On 8 Mar 2005 at 11:39, Frantisek wrote:

> Hi,
>    another concern of mine about these devices is that most of them
>    seem to not be well shock protected. The devices I was able to see
>    insides of (the ones that have user-changeable HDD and somebody
>    posted photos on internet), do not have any shock protection for
>    either the PCB with electronics or the harddrive itself. I assume
>    2.5" notebook drives have reasonably rugged mechanics inside, 

<snip>

>    What I would like to see in such an unit would be:
> 
>    1) shock-mounted innards. Electronics AND hdd.

The 2.5" lap-top HDD now have pretty extraordinary shock resistance when they 
are parked (shut down) and far greater shock resistance than larger drives when 
in operation. I don't think the robustness of a small fibre glass board is of 
any real concern, lap-top bards usually fail when they are bent or twisted, 
small boards are very shock resistant if they are properly supported in a 
robust frame. Adding any kind of shock mounting will significantly increase the 
volume of the unit, not desirable for portable devices.
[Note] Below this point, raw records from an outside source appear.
(** * Hetzner node driver: resource aggregator and configuration reconciler

    A shallow embedding of [pkg/hetzner-node-driver/hcloud.ts] (the
    [HetznerCloud] client that pages through the provider catalogues and
    turns them into select options) and of the [<script setup>] block of the
    machine-config component (the two-way synchronisation between the
    host's machine configuration record [props.value] and the reactive
    [serverConfiguration] object, with its validity signal).

    Conventions of the embedding:
    - a JavaScript [number] holding an id is an integer or [NaN]; fractions
      and infinities are outside the model;
    - an optional field ([x?: T]) is an [option]; [None] is [undefined];
    - a [Record<string, string>] is a finite map ([gmap]);
    - every callback of the component runs to completion up to its first
      [await]; what follows the [await] is a step of its own;
    - the host built-ins whose result depends on the locale or on floating
      point ([localeCompare], [toFixed]) are fields of the class [Host]. *)

From Stdlib Require Import ZArith String Ascii List Lia Bool.
From Stdlib Require Import DecimalString DecimalZ DecimalPos Sorted Permutation.
From stdpp Require Import base option list gmap strings.

Local Open Scope string_scope.
Local Open Scope Z_scope.

(** ** JavaScript values and built-ins used by the sources *)

Module JS.

(** A [number] that carries an id. *)
Inductive number : Set :=
| Int (z : Z)
| NaN.

(** A loosely typed value of the host record ([any]), as far as the
    decode rules distinguish it. *)
Inductive value : Set :=
| Undefined
| Null
| Num (n : number)
| Str (s : string).

(** An element of an id array of the host record. *)
Inductive id_value : Set :=
| IdStr (s : string)
| IdNum (n : number).

(** [Number.prototype.toString] on an integer or [NaN]: the decimal
    digits, as the engine prints them for the integers it represents
    exactly and below [1e21]. *)
Definition number_toString (n : number) : string :=
  match n with
  | Int z => NilZero.string_of_int (Z.to_int z)
  | NaN => "NaN"
  end.

(** White space skipped by the string-to-number conversion. *)
Definition is_space (c : ascii) : bool :=
  let n := nat_of_ascii c in
  (Nat.eqb n 32 || (Nat.leb 9 n && Nat.leb n 13))%bool.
Most come with a padded 
case but there is nothing stopping anyone a little paranoid from building a 
more robust case or even carting one about in a little Pelican case or 
something similar.

>    2) in the best models, dustproof and spilllproof

Most won't suffer from dust problems but spill proof isn't a feature I guess 
you'll see too soon, the solution again would be back to the Pelican case idea 
I suspect.

>    3) easy and reliable verification of transfers

My current CompactDrive illuminates a red LED if it encounters a verification 
error.

>    4) running on interchangeable batteries (rechargeable (secondary) AAs seem 
> to
>    be the best, as you can get longlasting primary Lithiums when you can't
>    recharge the NiMHs, _with_ voltage regulation (so for 5V HDDs, running from
>    5-6AA cells _with_ regulated voltage down to stable 5V. The Compactdrive is
>    unregulated, sadly.

These devices could be regulated but they would need to implement a small DC-DC 
switch-mode supply if running on 4 regular rechargable cells, unfortunately 
even with the most efficient regulation there would be significant mAh consumed 
by the regulation system alone.

>    Is that asking too much ;-) ?

In a word, yep

>    I guess it's again the old quality vs. quantity...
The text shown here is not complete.